(** The [k]-th report of a fusion loop over [n] frames that starts at 0:
    [75 k / n] rounded down, or one less when [n] divides [75 k]. *)
Lemma progress_percent (n k : Z) :
  (0 < k <= n)%Z -> (n < 2 ^ 31)%Z ->
  let p := newImageProgressHelper n 0 in
  IEEE.to_int (fusedProgressValue p (mCurImage p + k))
  = Some (fusedPercent p (mCurImage p + k))
  /\ (75 * k / n - 1 <= fusedPercent p (mCurImage p + k) <= 75 * k / n)%Z
  /\ (((75 * k) mod n)%Z <> 0%Z ->
      fusedPercent p (mCurImage p + k) = (75 * k / n)%Z).
Proof.
  intros Hk Hn p.
  destruct (progress_value n k Hk Hn) as (y & Ey & By).
  unfold fusedPercent, fusedProgressValue.
  cbn [p newImageProgressHelper mStart mPerImageIncrement mCurImage].
  rewrite Z.add_0_l. cbv zeta in Ey. rewrite Ey. clear Ey.
  cbn [IEEE.to_int]. cbv zeta.
  set (m := (75 * k / n)%Z). set (r := ((75 * k) mod n)%Z).
  assert (Hdiv : (75 * k = n * m + r)%Z) by (apply Z.div_mod; lia).
  assert (Hr : (0 <= r < n)%Z) by (apply Z.mod_pos_bound; lia).
  assert (Hm : (0 <= m <= 75)%Z).
  { unfold m. split; [apply Z.div_pos; lia|].
    apply Z.div_le_upper_bound; lia. }
  assert (HN : 1 <= inject_Z n <= 2147483648).
  { split.
    - change 1 with (inject_Z 1). rewrite <- Zle_Qle. lia.
    - change 2147483648 with (inject_Z 2147483648). rewrite <- Zle_Qle. lia. }
  assert (EX : inject_Z (75 * k) / inject_Z n
               == inject_Z m + inject_Z r / inject_Z n).
  { rewrite Hdiv, inject_Z_plus, inject_Z_mult. field. lra. }
  rewrite EX in By. apply Qabs_le_iff in By.
  assert (Hfrac : 0 <= inject_Z r / inject_Z n <= 1).
  { split.
    - apply Qle_shift_div_l; [lra|]. rewrite Qmult_0_l.
      change 0 with (inject_Z 0). rewrite <- Zle_Qle. lia.
    - apply Qle_shift_div_r; [lra|]. rewrite Qmult_1_l.
      rewrite <- Zle_Qle. lia. }
  assert (Hfrac' : ~ r = 0%Z ->
                   (1 # 2147483648) <= inject_Z r / inject_Z n
                   <= 1 - (1 # 2147483648)).
  { intros Hne.
    assert (H1 : 1 <= inject_Z r)
      by (change 1 with (inject_Z 1); rewrite <- Zle_Qle; lia).
    assert (H2 : inject_Z r <= inject_Z n - 1).
    { change 1 with (inject_Z 1). unfold Qminus.
      rewrite <- inject_Z_opp, <- inject_Z_plus, <- Zle_Qle. lia. }
    split.
    - apply Qle_shift_div_l; lra.
    - apply Qle_shift_div_r; [lra|].
      assert (E : (1 - (1 # 2147483648)) * inject_Z n
                  == inject_Z n - (1 # 2147483648) * inject_Z n) by ring.
      rewrite E. lra. }
  assert (Hfrac0 : r = 0%Z -> inject_Z r / inject_Z n == 0).
  { intros ->. change (inject_Z 0) with 0. field. lra. }
  set (fr := inject_Z r / inject_Z n) in *. clearbody fr.
  assert (HM : 0 <= inject_Z m <= 75).
  { split.
    - change 0 with (inject_Z 0). rewrite <- Zle_Qle. lia.
    - change 75 with (inject_Z 75). rewrite <- Zle_Qle. lia. }
  assert (Hy0 : 0 <= y).
  { destruct (Z.eq_dec r 0) as [E|E].
    - assert (1 <= inject_Z m).
      { change 1 with (inject_Z 1). rewrite <- Zle_Qle.
        assert (0 < m)%Z; [|lia]. nia. }
      lra.
    - specialize (Hfrac' E). lra. }
  rewrite trunc_nonneg by exact Hy0.
  assert (Hlo : (m - 1 <= Qfloor y)%Z).
  { rewrite <- (Qfloor_Z (m - 1)). apply Qfloor_resp_le.
    unfold Z.sub. rewrite inject_Z_plus, inject_Z_opp.
    change (inject_Z 1) with 1. lra. }
  assert (Hhi : (Qfloor y <= m)%Z).
  { assert (Qfloor y < m + 1)%Z; [|lia].
    rewrite Zlt_Qlt. eapply Qle_lt_trans; [apply Qfloor_le|].
    rewrite inject_Z_plus. change (inject_Z 1) with 1.
    destruct (Z.eq_dec r 0) as [E|E].
    - specialize (Hfrac0 E). lra.
    - specialize (Hfrac' E). lra. }
  assert (Hrange : ((- 2 ^ 31 <=? Qfloor y) && (Qfloor y <? 2 ^ 31))%Z = true).
  { apply andb_true_iff. split; [apply Z.leb_le | apply Z.ltb_lt]; lia. }
  rewrite Hrange. split; [reflexivity|]. split; [lia|].
  intros Hne. apply Qfloor_unique.
  - specialize (Hfrac' Hne). lra.
  - specialize (Hfrac' Hne). lra.
Qed.

Lemma last_map_seq {A : Type} (f : nat -> A) (n : nat) (d : A) :
  (0 < n)%nat -> last (map f (seq 1 n)) d = f n.
Proof.
  intros Hn. destruct n as [|n]; [lia|].
  rewrite seq_S, map_app. cbn [map]. rewrite last_last. reflexivity.
Qed.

######

> **PROBLEM STATEMENT**
The data above should be duplicated exactly and completely.

> **TASK ANSWER**
(** The [k]-th report of a fusion loop over [n] frames that starts at 0:
    [75 k / n] rounded down, or one less when [n] divides [75 k]. *)
Lemma progress_percent (n k : Z) :
  (0 < k <= n)%Z -> (n < 2 ^ 31)%Z ->
  let p := newImageProgressHelper n 0 in
  IEEE.to_int (fusedProgressValue p (mCurImage p + k))
  = Some (fusedPercent p (mCurImage p + k))
  /\ (75 * k / n - 1 <= fusedPercent p (mCurImage p + k) <= 75 * k / n)%Z
  /\ (((75 * k) mod n)%Z <> 0%Z ->
      fusedPercent p (mCurImage p + k) = (75 * k / n)%Z).
Proof.
  intros Hk Hn p.
  destruct (progress_value n k Hk Hn) as (y & Ey & By).
  unfold fusedPercent, fusedProgressValue.
  cbn [p newImageProgressHelper mStart mPerImageIncrement mCurImage].
  rewrite Z.add_0_l. cbv zeta in Ey. rewrite Ey. clear Ey.
  cbn [IEEE.to_int]. cbv zeta.
  set (m := (75 * k / n)%Z). set (r := ((75 * k) mod n)%Z).
  assert (Hdiv : (75 * k = n * m + r)%Z) by (apply Z.div_mod; lia).
  assert (Hr : (0 <= r < n)%Z) by (apply Z.mod_pos_bound; lia).
  assert (Hm : (0 <= m <= 75)%Z).
  { unfold m. split; [apply Z.div_pos; lia|].
    apply Z.div_le_upper_bound; lia. }
  assert (HN : 1 <= inject_Z n <= 2147483648).
  { split.
    - change 1 with (inject_Z 1). rewrite <- Zle_Qle. lia.
    - change 2147483648 with (inject_Z 2147483648). rewrite <- Zle_Qle. lia. }
  assert (EX : inject_Z (75 * k) / inject_Z n
               == inject_Z m + inject_Z r / inject_Z n).
  { rewrite Hdiv, inject_Z_plus, inject_Z_mult. field. lra. }
  rewrite EX in By. apply Qabs_le_iff in By.
  assert (Hfrac : 0 <= inject_Z r / inject_Z n <= 1).
  { split.
    - apply Qle_shift_div_l; [lra|]. rewrite Qmult_0_l.
      change 0 with (inject_Z 0). rewrite <- Zle_Qle. lia.
    - apply Qle_shift_div_r; [lra|]. rewrite Qmult_1_l.
      rewrite <- Zle_Qle. lia. }
  assert (Hfrac' : ~ r = 0%Z ->
                   (1 # 2147483648) <= inject_Z r / inject_Z n
                   <= 1 - (1 # 2147483648)).
  { intros Hne.
    assert (H1 : 1 <= inject_Z r)
      by (change 1 with (inject_Z 1); rewrite <- Zle_Qle; lia).
    assert (H2 : inject_Z r <= inject_Z n - 1).
    { change 1 with (inject_Z 1). unfold Qminus.
      rewrite <- inject_Z_opp, <- inject_Z_plus, <- Zle_Qle. lia. }
    split.
    - apply Qle_shift_div_l; lra.
    - apply Qle_shift_div_r; [lra|].
      assert (E : (1 - (1 # 2147483648)) * inject_Z n
                  == inject_Z n - (1 # 2147483648) * inject_Z n) by ring.
      rewrite E. lra. }
  assert (Hfrac0 : r = 0%Z -> inject_Z r / inject_Z n == 0).
  { intros ->. change (inject_Z 0) with 0. field. lra. }
  set (fr := inject_Z r / inject_Z n) in *. clearbody fr.
  assert (HM : 0 <= inject_Z m <= 75).
  { split.
    - change 0 with (inject_Z 0). rewrite <- Zle_Qle. lia.
    - change 75 with (inject_Z 75). rewrite <- Zle_Qle. lia. }
  assert (Hy0 : 0 <= y).
  { destruct (Z.eq_dec r 0) as [E|E].
    - assert (1 <= inject_Z m).
      { change 1 with (inject_Z 1). rewrite <- Zle_Qle.
        assert (0 < m)%Z; [|lia]. nia. }
      lra.
    - specialize (Hfrac' E). lra. }
  rewrite trunc_nonneg by exact Hy0.
  assert (Hlo : (m - 1 <= Qfloor y)%Z).
  { rewrite <- (Qfloor_Z (m - 1)). apply Qfloor_resp_le.
    unfold Z.sub. rewrite inject_Z_plus, inject_Z_opp.
    change (inject_Z 1) with 1. lra. }
  assert (Hhi : (Qfloor y <= m)%Z).
  { assert (Qfloor y < m + 1)%Z; [|lia].
    rewrite Zlt_Qlt. eapply Qle_lt_trans; [apply Qfloor_le|].
    rewrite inject_Z_plus. change (inject_Z 1) with 1.
    destruct (Z.eq_dec r 0) as [E|E].
    - specialize (Hfrac0 E). lra.
    - specialize (Hfrac' E). lra. }
  assert (Hrange : ((- 2 ^ 31 <=? Qfloor y) && (Qfloor y <? 2 ^ 31))%Z = true).
  { apply andb_true_iff. split; [apply Z.leb_le | apply Z.ltb_lt]; lia. }
  rewrite Hrange. split; [reflexivity|]. split; [lia|].
  intros Hne. apply Qfloor_unique.
  - specialize (Hfrac' Hne). lra.
  - specialize (Hfrac' Hne). lra.
Qed.

Lemma last_map_seq {A : Type} (f : nat -> A) (n : nat) (d : A) :
  (0 < n)%nat -> last (map f (seq 1 n)) d = f n.
Proof.
  intros Hn. destruct n as [|n]; [lia|].
  rewrite seq_S, map_app. cbn [map]. rewrite last_last. reflexivity.
Qed.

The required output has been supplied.